**Prompt:** Please write out the listing beneath this sentence exactly, from its first line to the line with "Definition bop_run (o", and stop there.

**Records provided:**
(* ===== verification/CacheThm.v ===== *)
(** * The block cache refines an array of blocks

    The contract of the cache for its clients, as a refinement: a client that
    reads, changes and writes back blocks through the cache sees an array of
    blocks, whatever the cache keeps, evicts and fetches. *)

From S2P Require Import Prelude Clist Buf FsState Bcache BcacheInv Sched Sync Pages Kenv.

(** ** Clients of the cache *)

(** Read a block; change its contents; write it back to the disk. *)
Inductive bop := BRead (n : Z) | BWrite (n : Z) (g : bytes → bytes) | BSync (n : Z).

Section Clients.
Context {E : Type} `{Env E}.

Definition bop_run (o : bop) : M (sys E) bytes :=
  let n := match o with BRead n | BWrite n _ | BSync n => n end in
  r ← bcache_read n;
  i ← of_opt r;
  match o with
  | BRead _ => mret tt
  | BWrite _ g => upd_buf i (λ b, cb_set_buf (g (cb_buf b)) b);; bcache_mark_dirty i
  | BSync _ => bcache_sync i;; mret tt
  end;;
  b ← get_buf i;
  bcache_release i;;
  mret (cb_buf b).

Fixpoint bops_run (os : list bop) : M (sys E) (list bytes) :=
  match os with
  | [] => mret []
  | o :: os => r ← bop_run o; rs ← bops_run os; mret (r :: rs)
  end.
End Clients.

(** The same on an array. *)
Definition bop_spec (o : bop) (d : Z → bytes) : bytes * (Z → bytes) :=
  match o with
  | BRead n | BSync n => (d n, d)
  | BWrite n g => (g (d n), λ m, if decide (m = n) then g (d n) else d m)
  end.
Fixpoint bops_spec (os : list bop) (d : Z → bytes) : list bytes * (Z → bytes) :=
  match os with
  | [] => ([], d)
  | o :: os => let '(r, d1) := bop_spec o d in let '(rs, d2) := bops_spec os d1 in (r :: rs, d2)
  end.

Definition bop_ok (o : bop) : Prop :=
  match o with
  | BRead n | BSync n => blk_ok n
  | BWrite n g => blk_ok n ∧ ∀ b, wf_bytes b → wf_bytes (g b)
  end.
Definition writes (o : bop) : Z := if o is BWrite _ _ then 1 else 0.
Definition nb_writes (os : list bop) : Z := foldr (λ o c, writes o + c) 0 os.

Section Refines.
Context {E : Type} `{EnvLaws E}.
Implicit Types (e : E) (f : fs).

(** The state between two operations of a client that holds no block. *)
Definition idle (s : sys E) (il : list Z) (hs : gset lock) (dk : Z → bytes) : Prop :=
  at_env (s_env s) hs None dk ∧ BInv (s_fs s) hs dk il ∧ ∀ i, LBuf i ∉ hs.

(** Releasing the block an operation worked on. *)
Lemma finish_op (Q : bytes → sys E → Prop) f e hs dk il i b :
  at_env e ({[LBuf i]} ∪ hs) None dk → BInv f ({[LBuf i]} ∪ hs) dk il → (∀ j, LBuf j ∉ hs) →
  bufs f !! i = Some b →
  (∀ s', idle s' il hs dk → (∀ m, lblk (s_fs s') dk m = lblk f dk m) → fs_frame f (s_fs s') →
    spare (s_fs s') = spare f + (if is_dirty_locked b then 0 else 1) → Q (cb_buf b) s') →
  runs ((b ← get_buf i; bcache_release i;; mret (cb_buf b)) (Sys f e)) Q.
Proof.
  intros He HB Hno Hb HQ. mstep (get_buf_run i f e b Hb). apply runs_bind.
  eapply runs_mono; [apply (release_runs f e _ dk il i He HB); [by eapply buf_range|set_solver]|].
  assert (({[LBuf i]} ∪ hs) ∖ {[LBuf i]} = hs) as Eh by set_solver.
  intros [] s' (e' & <- & He' & HB' & Hl & Hf & _ & b0 & Hb0 & _ & Hsp). rewrite Eh in *.
  assert (b0 = b) as -> by congruence. by apply HQ.
Qed.

Lemma bop_refines o s il hs dk :
  idle s il hs dk → bop_ok o → 1 ≤ spare (s_fs s) →
  runs (bop_run o s) (λ r s', ∃ dk', idle s' il hs dk' ∧ fs_frame (s_fs s) (s_fs s') ∧
    r = (bop_spec o (lblk (s_fs s) dk)).1 ∧
    (∀ m, blk_ok m → lblk (s_fs s') dk' m = (bop_spec o (lblk (s_fs s) dk)).2 m) ∧
    spare (s_fs s) - writes o ≤ spare (s_fs s') ∧ (if o is BSync n then dk' (sector n) = r else True)).
Proof.
  intros (He & HB & Hno) Hok Hsp. destruct s as [f e]. simpl in *.
  set (n := match o with BRead n | BWrite n _ | BSync n => n end).
  assert (blk_ok n) as Hn by (destruct o; apply Hok).
  unfold bop_run. fold n. apply runs_bind. eapply runs_mono; [apply (read_runs f e hs dk il n He HB Hn); [|done]|].
  { intros i b Hi. by destruct (Hno i). }
  intros r s1 (i & e1 & -> & <- & He1 & Hi & HB1 & (b & Hb & Hbn & Hv & Hc & Hs1) & Hl1 & Hf1 & _).
  erewrite bind_Done by reflexivity. cbn beta. destruct s1 as [f1 e1]. simpl in *.
  assert (LBuf i ∈ {[LBuf i]} ∪ hs) as Hin by set_solver.
  destruct o as [k|k g|k]; simpl in n; subst n.
  - rewrite bind_ret. apply (finish_op _ f1 e1 hs dk il i b He1 HB1 Hno Hb). intros s' Hid Hl Hf Hs'.
    exists dk. split_and!; try done; [by eapply fs_frame_trans|intros m _; by rewrite Hl|].
    destruct (is_dirty_locked b); simpl; lia.
  - destruct Hok as [_ Hg]. set (b1 := cb_set_buf (g (cb_buf b)) b).
    erewrite bind_Done; [|mstep (upd_buf_run i (λ b, cb_set_buf (g (cb_buf b)) b) f1 e1 b Hb);
      unfold bcache_mark_dirty; fold b1; rewrite (upd_buf_run i set_dirty_locked _ e1 _ (set_bufs_lookup i b1 f1)), set_bufs_twice; reflexivity].
    destruct (write_held f1 _ dk il i b (g (cb_buf b)) HB1 Hb Hin Hv) as (HB2 & Hl2 & Hf2 & Hsp2).
    { apply Hg. by apply (bo_wf _ _ _ _ (bi_buf _ _ _ _ HB1 i b Hb)). }
    apply (finish_op _ _ e1 hs dk il i _ He1 HB2 Hno (set_bufs_lookup i _ f1)). intros s' Hid Hl Hf Hs'.
    exists dk. split_and!; try done.
    + eapply fs_frame_trans; [exact Hf1|]. eapply fs_frame_trans; [exact Hf2|done].
    + simpl. by rewrite Hc.
    + intros m _. rewrite Hl, Hl2, Hbn, Hc. simpl. destruct (decide (m = k)); [done|]. by rewrite Hl1.
    + rewrite Hs', Hsp2, Hs1. destruct (is_dirty_locked (set_dirty_locked _)), (is_dirty_locked b); simpl; lia.
  - apply runs_bind, runs_bind.
    eapply runs_mono; [by apply (sync_runs f1 e1 _ dk il i b He1 HB1 Hb Hin Hv)|].
    intros _ [f2 e2] (dk2 & _ & He2 & HB2 & Hf2 & Hsp2 & Hl2 & Hd2 & b2 & Hb2 & Hcl & Hc2). simpl in *.
    apply (finish_op _ f2 e2 hs dk2 il i b2 He2 HB2 Hno Hb2). intros s' Hid Hl Hf Hs'.
    exists dk2. split_and!; try done.
    + eapply fs_frame_trans; [exact Hf1|]. eapply fs_frame_trans; [exact Hf2|done].
    + simpl. by rewrite Hc2.
    + intros m Hm. by rewrite Hl, Hl2, Hl1.
    + rewrite Hs', Hcl, Hsp2, Hs1. simpl. destruct (is_dirty_locked b); lia.
    + rewrite <-Hbn, Hd2. by rewrite Hc2.
Qed.

Lemma bops_spec_ext os d d' :
  Forall bop_ok os → (∀ m, blk_ok m → d m = d' m) →
  (bops_spec os d).1 = (bops_spec os d').1 ∧ ∀ m, blk_ok m → (bops_spec os d).2 m = (bops_spec os d').2 m.
Proof.
  intros Hos. revert d d'. induction Hos as [|o os Ho Hos IH]; intros d d' Hd; [done|]. simpl.
  assert ((bop_spec o d).1 = (bop_spec o d').1 ∧ ∀ m, blk_ok m → (bop_spec o d).2 m = (bop_spec o d').2 m) as [E1 E2].
  { destruct o as [n|n g|n]; simpl in *; [by split; [apply Hd|]| |by split; [apply Hd|]].
    destruct Ho as [Hn _]. rewrite (Hd n Hn). split; [done|]. intros m Hm. destruct (decide (m = n)); [done|by apply Hd]. }
  destruct (bop_spec o d) as [r d1], (bop_spec o d') as [r' d1']. simpl in *.
  destruct (IH d1 d1' E2) as [E3 E4].
  destruct (bops_spec os d1) as [rs d2], (bops_spec os d1') as [rs' d2']. simpl in *. by subst.
Qed.

Lemma bops_refine os s il hs dk :
  idle s il hs dk → Forall bop_ok os → nb_writes os < spare (s_fs s) →
  runs (bops_run os s) (λ rs s', ∃ dk', idle s' il hs dk' ∧ fs_frame (s_fs s) (s_fs s') ∧
    rs = (bops_spec os (lblk (s_fs s) dk)).1 ∧
    ∀ m, blk_ok m → lblk (s_fs s') dk' m = (bops_spec os (lblk (s_fs s) dk)).2 m).
Proof.
  intros Hid Hos. revert s dk Hid. induction Hos as [|o os Ho Hos IH]; intros s dk Hid Hsp.
  { exists dk. by split_and!. }
  assert (0 ≤ nb_writes os) as Hpos by (clear; induction os as [|[]]; simpl; lia).
  assert (0 ≤ writes o) by by destruct o. simpl in Hsp. cbn [bops_run]. apply runs_bind.
  eapply runs_mono; [apply (bop_refines o s il hs dk Hid Ho); lia|].
  intros r s1 (dk1 & Hid1 & Hf1 & Hr & Hl1 & Hsp1 & _). apply runs_bind.
  eapply runs_mono; [apply (IH s1 dk1 Hid1); lia|].
  intros rs s2 (dk2 & Hid2 & Hf2 & Hrs & Hl2).
  destruct (bops_spec_ext os (lblk (s_fs s1) dk1) (bop_spec o (lblk (s_fs s) dk)).2 Hos Hl1) as [E1 E2].
  exists dk2. split_and!; [done|by eapply fs_frame_trans| |].
  - simpl. destruct (bop_spec o _) as [r0 d1]. simpl in *. rewrite E1 in Hrs.
    destruct (bops_spec os d1) as [rs0 d2]. simpl in *. by subst.
  - intros m Hm. rewrite Hl2, E2 by done. simpl. destruct (bop_spec o _) as [r0 d1]. simpl.
    by destruct (bops_spec os d1).
Qed.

**Expected output:**
(* ===== verification/CacheThm.v ===== *)
(** * The block cache refines an array of blocks

    The contract of the cache for its clients, as a refinement: a client that
    reads, changes and writes back blocks through the cache sees an array of
    blocks, whatever the cache keeps, evicts and fetches. *)

From S2P Require Import Prelude Clist Buf FsState Bcache BcacheInv Sched Sync Pages Kenv.

(** ** Clients of the cache *)

(** Read a block; change its contents; write it back to the disk. *)
Inductive bop := BRead (n : Z) | BWrite (n : Z) (g : bytes → bytes) | BSync (n : Z).

Section Clients.
Context {E : Type} `{Env E}.

Definition bop_run (o : bop) : M (sys E) bytes :=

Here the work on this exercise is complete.